Robert Childs of Pro Family Financial Systems told the Valley Marketing Association of Realtors that rising interest rates make it more important than ever for buyers of houses or even automobiles to have good credit.
“A typical home can cost between $180,000 and $300,000 more in interest in a 30-year mortgage with damaged or below standard credit,” Childs said. “For every 10 points that you can increase your credit score, you can save about $100 a month on a mortgage.”
Credit scores are determined by the three major credit reporting agencies: Equifax, Experian and TransUnion. Although their scoring numbers differ, a score of 720 or above is considered in the “excellent credit” range. With a 720 or above FICO score, a 30-year mortgage last year could have qualified for a 5.5 percent interest rate. With a score of 580, the borrower would have paid 8.5 percent, or 3 full percentage points more.
Childs told Realtors and mortgage lenders that their clients should check their credit scores at least 30 days before applying for a loan to make sure their credit slate is clean. That’s enough time to query the reporting agency to correct any mistakes.
“As for credit scores, only 11 percent of the country has scores of 800 or higher, and less than 1 percent top the 850 mark,” Childs said. “Most are in the 740 to 840 range, a category where there’s really no difference in the kind of interest rate you’ll be able to get. It’s those in the 600s and below that could have problems.”
One of his clients who asked for help in restoring her previously good credit had allowed her credit cards to be maxed out, Childs explained.

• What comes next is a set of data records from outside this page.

(* ===== verification/ConfigFiles.v ===== *)
(** * Reading the configuration files ([Cmd] in
    [src/co2mpas/sampling/baseapp.py], lines 62-91, 379-553 and 733-766)

    A command collects the static config files ([_collect_static_fpaths]),
    reads them from the last to the first so that the first overrides the
    rest ([_read_config_from_static_files], with a warning per collision),
    reads the persist file through [load_pconfig] (file [Persist]), keeps
    the list [loaded_config_files] of what it read, and on [initialize]
    merges static, persistent and command-line values.  The operating
    system ([os.path], [os.environ]), the path helpers of [pandalone] and
    the config loaders of [traitlets] are the parameters [os_env]; the
    methods run in the state-and-exception monad of the prelude (no value
    is yielded), the state holding the class attributes of [Persist],
    [loaded_config_files], the log and the files the process wrote. *)

From stdpp Require Import base list gmap strings.
From S2P Require Import Prelude Config Persist.

(** The module constants (lines 62-64, 73-75, 88-91). *)
Definition APPNAME : string := "co2dice".
Definition CONFIG_VAR_NAME : string := "CO2DICE_CONFIG_PATH".
Definition PERSIST_VAR_NAME : string := "CO2DICE_PERSIST_PATH".
Definition default_config_fname : string := APPNAME +:+ "_config".
Lemma plot_nodes_clusters dfl title dot_name (l : list (string * nkind)) :
  Forall (fun kn => match kn.2 with NFunction (Some (_, sg)) => clusters_ok sg | _ => True end) l ->
  forall c, (plot_nodes hash (plot_gv hash) dfl title dot_name l c).2 = c + sum_list_with n_subs_node l /\
    clusters (plot_nodes hash (plot_gv hash) dfl title dot_name l c).1 =
      map cluster_name (seq c (sum_list_with n_subs_node l)).
Proof.
  induction l as [|[k kind] l IHl]; intros Hf c; [simpl; split; [lia|done]|].
  apply Forall_cons in Hf as [Hk Hf]. cbn [plot_nodes sum_list_with].
  assert (Hn : exists here c1, plot_node hash (plot_gv hash) dfl title dot_name k kind c = (here, c1) /\
             c1 = c + n_subs_node (k, kind) /\ clusters here = map cluster_name (seq c (n_subs_node (k, kind)))).
  { unfold plot_node, n_subs_node. simpl in Hk |- *.
    destruct kind as [| |[[w sg]|]|]; try (eexists _, _; split; [reflexivity|split; [lia|done]]).
    destruct (Hk w (title +:+ ":" +:+ k) (cluster_name c) (S c)) as [H1 H2].
    destruct (plot_gv hash sg w _ _ (S c)) as [body c2]. simpl in H1, H2.
    eexists _, _. split; [reflexivity|]. split; [lia|].
    cbn [clusters flat_map]. rewrite clusters_sub, app_nil_r, clusters_app, H2. simpl. by rewrite app_nil_r. }
  destruct Hn as (here & c1 & -> & -> & Hh).
  destruct (IHl Hf (c + n_subs_node (k, kind))) as [H1 H2].
  destruct (plot_nodes _ _ _ _ _ l _) as [rest c3]. simpl in H1, H2 |- *. split; [lia|].
  rewrite clusters_app, Hh, H2, seq_app, map_app. done.
Qed.
(** C3: Without [--force], a run of [yield_report_tuples_from_iofiles]
    over readable files raises [CmdException] with the first vfid that
    differs from the first non-[None] vfid (inputs checked before outputs),
    and otherwise yields one tuple per file, inputs then outputs then other
    files, logging nothing. *)
Theorem report_mismatch_raises lasso convpath sp (io : pfiles) (ev : pyval) (s : ystate)
    (vins : list pyval) (routs : list (pyval * frame)) :
  force sp = false ->
  Forall2 (fun f v => extract_vfid_from_input lasso sp (convpath f) = inr v) (pf_inp io) vins ->
  Forall2 (fun f r => extract_dice_report_from_output lasso sp (convpath f) = inr r) (pf_out io) routs ->
  match (vscan PyNone (checked_vfids convpath io vins routs)).1 with
  | [] => g_out (yield_report_tuples_from_iofiles lasso convpath sp io ev s) = inr tt /\
          map fst (g_yields (yield_report_tuples_from_iofiles lasso convpath sp io ev s)) =
            all_tuples convpath io vins routs /\
          y_log (g_state (yield_report_tuples_from_iofiles lasso convpath sp io ev s)) = y_log s
  | m :: _ => g_out (yield_report_tuples_from_iofiles lasso convpath sp io ev s) = inl (CmdException m) /\
              y_log (g_state (yield_report_tuples_from_iofiles lasso convpath sp io ev s)) = y_log s
  end.
Proof.
  intros Hf Hi Ho. pose proof (yield_report_tuples_spec lasso convpath sp io ev s vins routs Hi Ho) as H.
  unfold scan_result in H. rewrite Hf in H. unfold checked_vfids, all_tuples.
  destruct (vscan PyNone _) as [[|m ms] e'] eqn:Hv; cbn [fst snd orb] in H |- *.
  - rewrite bool_decide_true in H by done. destruct H as (Hg & Hs & Hy).
    rewrite Hg, Hs, Hy, app_nil_r. auto.
  - rewrite bool_decide_false in H by done. destruct H as (m' & rest & [= <- _] & Hg & Hl). auto.
Qed.
(** ** Constants of the source *)

(* mcp2515.c, lines 6-12 *)
Definition CHIP_SELECT   : Z := 2.
Definition INTERRUPT_LOW : Z := 2.
Definition SERIAL_CLK    : Z := 5.
Definition MOSI          : Z := 4.
Definition MISO          : Z := 3.
Definition FILLER        : Z := 255.   (* 0xFF *)

(* mcp2515.h, lines 7-15 *)
Definition SPI_RESET       : Z := 192. (* 0xC0 *)
Definition SPI_READ        : Z := 3.   (* 0x03 *)
Definition SPI_READ_RX     : Z := 144. (* 0x90 *)
Definition SPI_WRITE       : Z := 2.   (* 0x02 *)
Definition SPI_WRITE_RX    : Z := 64.  (* 0x40 *)
Definition SPI_RTS         : Z := 128. (* 0x80 *)
Definition SPI_READ_STATUS : Z := 160. (* 0xA0 *)
Definition SPI_RX_STATUS   : Z := 176. (* 0xB0 *)
Definition SPI_BIT_MODIFY  : Z := 5.   (* 0x05 *)

(** Names the driver uses without defining them: the bit positions of
    <avr/io.h> and the register address [CNF3] and bit [PHSEG21] of the
    controller's register map.  No file of the repository gives their values,
    so they are parameters of the development. *)
Class Board : Type := {
  SPIF : Z;
  SPE  : Z;
  DORD : Z;
  MSTR : Z;
  SPR1 : Z;
  SPR0 : Z;
  CNF3 : Z;
  PHSEG21 : Z
}.

(** ** C arithmetic on [uint8_t] *)

(** Conversion to [uint8_t]: every store to an 8-bit register wraps. *)
Definition u8 (x : Z) : Z := x mod 256.

(** The C operator [!]. *)
Definition c_not (x : Z) : Z := if x =? 0 then 1 else 0.

(** [1 << n] *)
Definition bit (n : Z) : Z := Z.shiftl 1 n.

(** ** The machine *)

(** The special-function registers the driver touches. *)
Inductive reg : Set :=
  PORTB | DDRB | PORTD | DDRD | PIND | SPCR | SPSR | SPDR.

Definition reg_eq_dec (a b : reg) : {a = b} + {a <> b}.
Proof. decide equality. Defined.

Definition upd {K : Type} (eqd : forall a b : K, {a = b} + {a <> b})
  (f : K -> Z) (k : K) (v : Z) : K -> Z :=
  fun k' => if eqd k' k then v else f k'.

(** What the driver does to the outside, in program order. *)
Inductive event : Set :=
| Wr (r : reg) (v : Z)                    (* store of [v] to register [r] *)
| Xfer (selected : bool) (tx rx : Z)      (* store to SPDR: one byte exchange *)
| Delay (us : Z).                         (* _delay_us *)

(** *** The controller chip

    Modelled from the spec: the MCP2515 itself is hardware, no code of the
    repository describes it.  The model follows the protocol table of the
    specification (section 6) and the semantics of section 4.3: one opcode
    opens a command, the opcode fixes how many bytes follow and what they
    mean; WRITE stores the value byte, READ answers the filler byte with the
    register's value, BIT-MODIFY replaces the bits selected by the mask,
    READ-STATUS answers the filler byte with a status byte, RESET restores
    the default register state.  Bytes after a complete command, and opcodes
    the driver never sends, are ignored until chip-select is released. *)
Inductive phase : Set :=
| Idle                       (* waiting for an opcode *)
| RdAddr | RdData (a : Z)
| WrAddr | WrData (a : Z)
| BmAddr | BmMask (a : Z) | BmData (a m : Z)
| StData (op : Z)
| Done.                      (* command complete *)

Record chip : Type := Chip { regs : Z -> Z; ph : phase }.

(** Modelled from the spec: what the hardware around the driver does and the
    program cannot know.  [spsr_poll n k] is the value the status register
    SPSR shows at the [k]-th read after the [n]-th store to SPDR;
    [undriven] is the byte shifted in while the chip does not answer;
    [power_on] is the chip's default register state; [status_of] is the
    chip-defined status byte of the two READ-STATUS variants. *)
Class Bench : Type := {
  spsr_poll : nat -> nat -> Z;
  undriven  : Z;
  power_on  : Z -> Z;
  status_of : (Z -> Z) -> Z -> Z
}.

Record world : Type := World {
  sfr   : reg -> Z;        (* register contents *)
  dev   : chip;            (* the attached controller *)
  bus   : list event;      (* trace, oldest first *)
  xfers : nat              (* stores to SPDR so far *)
}.

Section Driver.
Context {board : Board} {bench : Bench}.

(** Modelled from the spec: one byte clocked into the selected chip. *)
Definition chip_byte (c : chip) (tx : Z) : Z * chip :=
  match ph c with
  | Idle =>
      if tx =? SPI_RESET then (undriven, Chip power_on Done)
      else if tx =? SPI_READ then (undriven, Chip (regs c) RdAddr)
      else if tx =? SPI_WRITE then (undriven, Chip (regs c) WrAddr)
      else if tx =? SPI_BIT_MODIFY then (undriven, Chip (regs c) BmAddr)
      else if (tx =? SPI_READ_STATUS) || (tx =? SPI_RX_STATUS)
           then (undriven, Chip (regs c) (StData tx))
      else (undriven, Chip (regs c) Done)
  | RdAddr => (undriven, Chip (regs c) (RdData tx))
  | RdData a => (regs c a, Chip (regs c) Done)
  | WrAddr => (undriven, Chip (regs c) (WrData tx))
  | WrData a => (undriven, Chip (upd Z.eq_dec (regs c) a tx) Done)
  | BmAddr => (undriven, Chip (regs c) (BmMask tx))
  | BmMask a => (undriven, Chip (regs c) (BmData a tx))
  | BmData a m =>
      (undriven,
       Chip (upd Z.eq_dec (regs c) a
               (Z.lor (Z.land (regs c a) (Z.lnot m)) (Z.land tx m))) Done)
  | StData op => (status_of (regs c) op, Chip (regs c) Done)
  | Done => (undriven, c)
  end.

“She had three cards with a total bill of $10,000 and $1,000 was past due,” he said. “And she had continued to charge, adding $200 over the credit limit on one of the cards. That caused a quick 100 drop in her rating,”
Another client had 15 open credit cards in his wallet.

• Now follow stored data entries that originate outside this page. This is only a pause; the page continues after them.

(** [regex.test(s)], as the runtime defines it (RegExpBuiltinExec).  A
    pattern that keeps no position is matched from index 0 and its
    [lastIndex] is left alone.  Any other pattern is matched from its
    [lastIndex], which becomes the index after the match, or 0 when there
    is none.  The result is the outcome and the object as the test leaves
    it. *)
Definition test (regex : RegExp_object) (s : string)
  : bool * RegExp_object :=
  if resumes regex then
    match exec regex s (lastIndex regex) with
    | Some e => (true, mkRegExp true (exec regex) e)
    | None => (false, mkRegExp true (exec regex) 0)
    end
  else
    (match exec regex s 0 with Some _ => true | None => false end, regex).

(** Modelled from the spec: the Regex Cache ([CacheMap], which is not among
    the sources), a bounded key-to-compiled-pattern cache that supplies
    compiled patterns to the validator and evicts entries when its capacity
    is exceeded.  The entries are kept in the order they were stored, the
    latest first, and the entries stored longest ago are the ones
    evicted. *)
Record CacheMap : Type := mkCacheMap {
  maxSize : nat;
  entries : list (string * RegExp_object)
}.

(** [new CacheMap(maxSize)]. *)
Definition new_CacheMap (maxSize : nat) : CacheMap := mkCacheMap maxSize [].

Fixpoint find (key : string) (l : list (string * RegExp_object))
  : option RegExp_object :=
  match l with
  | [] => None
  | (k, regex) :: r => if String.eqb key k then Some regex else find key r
  end.

Fixpoint without (key : string) (l : list (string * RegExp_object))
  : list (string * RegExp_object) :=
  match l with
  | [] => []
  | (k, regex) :: r =>
      if String.eqb key k then without key r else (k, regex) :: without key r
  end.

(** [cache.get(key)]; [None] is [undefined]. *)
Definition CacheMap_get (key : string) (cache : CacheMap)
  : option RegExp_object :=
  find key (entries cache).

(** [cache.set(key, value)]. *)
Definition CacheMap_set (key : string) (regex : RegExp_object)
  (cache : CacheMap) : CacheMap :=
  mkCacheMap (maxSize cache)
    (firstn (maxSize cache) ((key, regex) :: without key (entries cache))).

(** [cache.clear()]. *)
Definition CacheMap_clear (cache : CacheMap) : CacheMap :=
  mkCacheMap (maxSize cache) [].
Ltac wp_step :=
  lazymatch goal with
  | |- wp (bind _ _) _ _ => apply wp_bind
  | |- wp (ret _) _ _ => apply wp_ret
  | |- wp (load _) _ _ => eapply wp_load; [reflexivity |]
  | |- wp (store _ _) _ _ => apply wp_store
  | |- wp (invoke _ _ _ _) _ _ =>
      apply wp_invoke;
      let v := fresh "v" in let w := fresh "w" in let H := fresh "Hrt" in
      intros v w H
  | |- wp (print _ _) _ _ =>
      apply wp_print;
      let t := fresh "txt" in let w := fresh "w" in let H := fresh "Hstr" in
      intros t w H
  | |- wp (percent _ _ _) _ _ =>
      apply wp_percent;
      let pre := fresh "pre" in let post := fresh "post" in
      let t := fresh "txt" in let w := fresh "w" in
      let Hp := fresh "Hsplit" in let H := fresh "Hstr" in
      intros pre post t w Hp H;
      vm_compute in Hp; injection Hp as <- <-
  | |- wp (unpack2 _) _ _ =>
      apply wp_unpack2;
      let a := fresh "v" in let b := fresh "v" in intros a b ->
  | |- wp (unpack4 _) _ _ =>
      apply wp_unpack4;
      let a := fresh "v" in let b := fresh "v" in
      let c := fresh "v" in let d := fresh "v" in intros a b c d ->
  end; cbv beta iota.

(** Membership in a trace built by successive appends. *)
Ltac in_trace :=
  lazymatch goal with
  | |- In _ (_ ++ _) =>
      apply in_or_app; first [ right; solve [in_trace] | left; in_trace ]
  | |- In _ (_ :: _) => first [ left; reflexivity | right; in_trace ]
  end.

“Even though they were all paid off each month, and some weren’t being used, the credit agencies considered the potential as being far too great to give him a good score,” Childs said. “My recommendation is for every individual to have at least two and probably no more than four credit cards, and to pay any balance due on time.”

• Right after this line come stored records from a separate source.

Lemma scale_row_target (r_prob : option (list xr)) (q : tensor 2) :
  fits M r_prob -> has_shape [M; N] 2 q ->
  has_shape [M; N] 2 (scale 2 q (row_target r_prob)) /\
  forall i j, (i < M)%nat -> (j < N)%nat ->
    entry (scale 2 q (row_target r_prob)) i j
    = xmul (entry q i j) (target r_prob M i).
Proof.
  intros Hr Hq. destruct r_prob as [v|]; unfold row_target, target.
  - assert (Hv : length v = M) by (apply Hr; reflexivity).
    assert (Hn : length (normalize_prob 0 v) = M)
      by (now rewrite normalize_prob_vector, length_map).
    destruct (scale_rows_entries M N M_pos q Hq (normalize_prob 0 v) Hn) as [S1 S2].
    split; [exact S1 |]. intros i j Hi Hj.
    rewrite (S2 i j Hi Hj), nth_normalize_prob by lia. reflexivity.
  - apply scale_uniform_entries. assumption.
Qed.

Lemma scale_col_target (c_prob : option (list xr)) (q : tensor 2) :
  fits N c_prob -> has_shape [M; N] 2 q ->
  has_shape [M; N] 2 (scale 2 q (col_target c_prob)) /\
  forall i j, (i < M)%nat -> (j < N)%nat ->
    entry (scale 2 q (col_target c_prob)) i j
    = xmul (entry q i j) (target c_prob N j).
Proof.
  intros Hc Hq. destruct c_prob as [v|]; unfold col_target, target.
  - assert (Hv : length v = N) by (apply Hc; reflexivity).
    assert (Hn : length (normalize_prob 0 v) = N)
      by (now rewrite normalize_prob_vector, length_map).
    destruct (scale_cols_entries M N M_pos q Hq (normalize_prob 0 v) Hn) as [S1 S2].
    split; [exact S1 |]. intros i j Hi Hj.
    rewrite (S2 i j Hi Hj), nth_normalize_prob by lia. reflexivity.
  - apply scale_uniform_entries. assumption.
Qed.

Lemma sinkhorn_init_q0 (cost_mat : tensor 2) (eps : xr) :
  has_shape [M; N] 2 cost_mat -> sinkhorn_init 0 cost_mat eps = q0 M N cost_mat eps.
Proof.
  intros Hs. unfold sinkhorn_init, q0. rewrite axis_m1, axis_m2.
  set (f := fun c => xexp (xdiv (xneg c) eps)).
  destruct (tmap_entries M N cost_mat Hs f) as [G1 G2].
  assert (Eg : tmap f 2 cost_mat = matrix M N (fun i j => f (entry cost_mat i j)))
    by (apply matrix_ext; assumption).
  rewrite Eg.
  set (g := matrix M N (fun i j => f (entry cost_mat i j))).
  destruct (total_division_entries M N M_pos g (matrix_shape M N _)) as [T1 T2].
  apply matrix_ext; assumption.
Qed.

Lemma sinkhorn_step_spec (r_prob c_prob : option (list xr)) (q : tensor 2) :
  fits M r_prob -> fits N c_prob -> has_shape [M; N] 2 q ->
  sinkhorn_step 0 (row_target r_prob) (col_target c_prob) q
  = col_step M N c_prob (row_step M N r_prob q).
Proof.
  intros Hr Hc Hq. unfold sinkhorn_step. rewrite axis_m1, axis_m2.
  destruct (row_division_entries M N q Hq) as [A1 A2].
  destruct (scale_row_target r_prob _ Hr A1) as [B1 B2].
  assert (E1 : scale 2 (tbin xdiv 2 q (tsum 2 1 q)) (row_target r_prob)
               = row_step M N r_prob q).
  { apply matrix_ext; [exact B1 |]. intros i j Hi Hj.
    rewrite (B2 i j Hi Hj), (A2 i j Hi Hj). reflexivity. }
  rewrite E1. set (q1 := row_step M N r_prob q).
  assert (Hq1 : has_shape [M; N] 2 q1) by apply matrix_shape.
  destruct (col_division_entries M N M_pos q1 Hq1) as [C1 C2].
  destruct (scale_col_target c_prob _ Hc C1) as [D1 D2].
  apply matrix_ext; [exact D1 |]. intros i j Hi Hj.
  rewrite (D2 i j Hi Hj), (C2 i j Hi Hj). reflexivity.
Qed.

Lemma iterate_shape (cost_mat : tensor 2) (eps : xr) (n : nat)
  (r_prob c_prob : option (list xr)) :
  has_shape [M; N] 2
    (Nat.iter n (fun q => col_step M N c_prob (row_step M N r_prob q))
       (q0 M N cost_mat eps)).
Proof. destruct n; simpl; apply matrix_shape. Qed.

Lemma sinkhorn_loop_spec (cost_mat : tensor 2) (eps : xr) (n : nat)
  (r_prob c_prob : option (list xr)) :
  fits M r_prob -> fits N c_prob ->
  Nat.iter n (sinkhorn_step 0 (row_target r_prob) (col_target c_prob))
    (q0 M N cost_mat eps)
  = Nat.iter n (fun q => col_step M N c_prob (row_step M N r_prob q))
      (q0 M N cost_mat eps).
Proof.
  intros Hr Hc. induction n as [|n IH]; [reflexivity |].
  rewrite !Nat.iter_succ, IH. apply sinkhorn_step_spec; auto. apply iterate_shape.
Qed.

(** On a matrix, with marginals of the matching lengths that pass the
    checks, the loop of [sinkhorn] leaves the matrix the entry-wise
    description gives. *)
Lemma sinkhorn_iterate_matrix (cost_mat : tensor 2) (eps : xr) (niter : Z)
  (r_prob c_prob : option (list xr)) :
  has_shape [M; N] 2 cost_mat ->
  fits M r_prob -> fits N c_prob ->
  (forall v, r_prob = Some v -> _has_nan_or_inf 1 (normalize_prob 0 v) = false) ->
  (forall v, c_prob = Some v -> _has_nan_or_inf 1 (normalize_prob 0 v) = false) ->
  sinkhorn_iterate 0 cost_mat eps niter r_prob c_prob
  = Ok (iterate M N cost_mat eps niter r_prob c_prob).
Proof.
  intros Hs Hr Hc Cr Cc. unfold sinkhorn_iterate, iterate.
  rewrite (sinkhorn_init_q0 cost_mat eps Hs).
  assert (Hp : positive_dims [M; N]) by (repeat constructor; assumption).
  assert (Hq0 : has_shape [M; N] 2 (q0 M N cost_mat eps)) by apply matrix_shape.
  rewrite !(dim_size_shape 2 _ [M; N] _ Hq0 Hp).
  rewrite axis_m1, axis_m2. simpl nth.
  assert (Er : row_marginal 0 M r_prob = Ok (row_target r_prob)).
  { destruct r_prob as [v|]; unfold row_marginal, row_target.
    - rewrite has_nan_or_inf_unsqueeze, (Cr v eq_refl). reflexivity.
    - destruct M; [lia | reflexivity]. }
  assert (Ec : col_marginal 0 N c_prob = Ok (col_target c_prob)).
  { destruct c_prob as [v|]; unfold col_marginal, col_target.
    - rewrite has_nan_or_inf_unsqueeze, (Cc v eq_refl). reflexivity.
    - destruct N; [lia | reflexivity]. }
  rewrite Er, Ec. simpl bind. apply f_equal. apply sinkhorn_loop_spec; assumption.
Qed.

End SinkhornRefinement.

(** ** Leading batch dimensions

    On a batched input every operation of the loop works on the last two
    axes, so the loop treats the matrices of the batch one by one. *)

Section ListIndexing.

Context {A B C : Type}.

Lemma map_as_seq (h : A -> B) (l : list A) (d : A) :
  map h l = map (fun b => h (nth b l d)) (seq 0 (length l)).
Proof.
  rewrite <- (map_map (fun b => nth b l d) h), map_nth_seq. reflexivity.
Qed.

Lemma nth_map_lt (f : A -> B) (l : list A) (i : nat) (d : A) (d' : B) :
  (i < length l)%nat -> nth i (map f l) d' = f (nth i l d).
Proof.
  intros Hi. rewrite (nth_indep _ d' (f d)) by (rewrite length_map; lia).
  apply map_nth.
Qed.

Lemma zip_with_as_seq (f : A -> B -> C) (a : list A) (b : list B) (da : A) (db : B) :
  length a = length b ->
  zip_with f a b = map (fun i => f (nth i a da) (nth i b db)) (seq 0 (length a)).
Proof.
  revert b; induction a as [|x a IH]; intros [|y b] H; simpl in *;
    try discriminate; [reflexivity |].
  f_equal. rewrite <- seq_shift, map_map. apply IH. lia.
Qed.

End ListIndexing.

Lemma tbin_same_length (f : xr -> xr -> xr) (n : nat) (a b : tensor (S n)) :
  length a = length b -> tbin f (S n) a b = zip_with (tbin f n) a b.
Proof.
  intros H. destruct b as [|y [|y2 r]]; [reflexivity | | reflexivity].
  destruct a as [|x [|x2 a]]; simpl in H; try discriminate. reflexivity.
Qed.

Section Batches.

(** The marginals the loop holds, for a cost tensor whose last two
    dimensions are [M] and [N]. *)
Definition prepared_rows (k M : nat) (r_prob : option (tensor (S k)))
  : marginal (S (S k)) :=
  match r_prob with
  | Some r => Given (unsqueeze (S k) (S k) (normalize_prob k r))
  | None => Uniform (Fin (1 / INR M))
  end.

Definition prepared_cols (k N : nat) (c_prob : option (tensor (S k)))
  : marginal (S (S k)) :=
  match c_prob with
  | Some c => Given (unsqueeze (S k) k (normalize_prob k c))
  | None => Uniform (Fin (1 / INR N))
  end.

Definition sinkhorn_loop (k M N : nat) (cost_mat : tensor (S (S k))) (eps : xr)
  (niter : Z) (r_prob c_prob : option (tensor (S k))) : tensor (S (S k)) :=
  Nat.iter (Z.to_nat niter)
    (sinkhorn_step k (prepared_rows k M r_prob) (prepared_cols k N c_prob))
    (sinkhorn_init k cost_mat eps).

(** Slice [b] of a marginal and of an optional tensor along the batch axis. *)
Definition marginal_slice (n : nat) (p : marginal (S n)) (b : nat) : marginal n :=
  match p with
  | Uniform x => Uniform x
  | Given t => Given (nth b t (tzero n))
  end.

Definition option_slice (n : nat) (p : option (tensor (S n))) (b : nat)
  : option (tensor n) :=
  option_map (fun t => nth b t (tzero n)) p.

Definition marginal_fits (n L : nat) (p : marginal (S n)) : Prop :=
  match p with
  | Uniform _ => True
  | Given t => length t = L
  end.

Lemma sinkhorn_init_batch (k : nat) (cost_mat : tensor (S (S (S k)))) (eps : xr) :
  sinkhorn_init (S k) cost_mat eps = map (fun cb => sinkhorn_init k cb eps) cost_mat.
Proof.
  unfold sinkhorn_init. rewrite !axis_m1, !axis_m2.
  set (g := fun c => xexp (xdiv (xneg c) eps)).
  change (tmap g (S (S (S k))) cost_mat) with (map (tmap g (S (S k))) cost_mat).
  set (q := map (tmap g (S (S k))) cost_mat).
  change (tsum (S (S (S k))) (S k) (tsum (S (S (S k))) (S (S k)) q))
    with (map (tsum (S (S k)) k) (map (tsum (S (S k)) (S k)) q)).
  rewrite map_map, tbin_map_r. unfold q. rewrite map_map. reflexivity.
Qed.

Lemma normalize_prob_batch (k : nat) (p : tensor (S (S k))) :
  normalize_prob (S k) p = map (normalize_prob k) p.
Proof.
  unfold normalize_prob. rewrite !axis_m1.
  change (tsum (S (S k)) (S k) p) with (map (tsum (S k) k) p).
  apply tbin_map_r.
Qed.

Lemma scale_batch (n L : nat) (q : tensor (S n)) (p : marginal (S n)) :
  length q = L -> marginal_fits n L p ->
  scale (S n) q p
  = map (fun b => scale n (nth b q (tzero n)) (marginal_slice n p b)) (seq 0 L).
Proof.
  intros Hq Hp. destruct p as [x | t]; unfold scale, marginal_slice.
  - change (tmap (fun e => xmul e x) (S n) q)
      with (map (tmap (fun e => xmul e x) n) q).
    rewrite <- Hq. apply map_as_seq.
  - simpl in Hp.
    assert (Hl : length q = length t)
      by (transitivity L; [exact Hq | symmetry; exact Hp]).
    rewrite (tbin_same_length xmul n q t Hl).
    rewrite <- Hq. apply zip_with_as_seq. exact Hl.
Qed.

Lenders and credit card companies are required to report each individual’s transactions at the end of the normal billing cycle, or no longer than 30 days apart. Companies pay from 25 cents to $1.50 for each individual report they make to those agencies.
Also be careful about shifting balances from one credit card to another, a move that can lower your FICO score. New credit counts for 10 percent of an individual’s credit score, although the agencies pay most attention to payment history, amounts owed and types of credit used.
Under a recent federal ruling, each of the three credit agencies are required to provide individuals with their credit report free of charge once a year, which means these records can be checked in a rotating order three times a year. To obtain the agency’s credit score on those accounts, however, generally the applicant must pay $10 to $15. Some services offer all three reports, and the credit scores are important not just for home buyers or those purchasing vehicles. They are also checked in considering apartment applications and may affect what kinds of deposits, if any, individuals have to pay for starting telephone, electricity or natural gas services.
Childs said a combined agency report is available free of charge at www.annualcreditreport.com, although it does not report credit scores.
“Still, I go there myself almost every month to make sure there’s no questionable activity on any of my credit card accounts or that no one has obtained a fraudulent credit card using my Social Security number and name,” Childs said. “If somehow there are two or four new cards on the site that you don’t recognize, get concerned real quickly and correct the data. Otherwise, your credit status could be hurt.”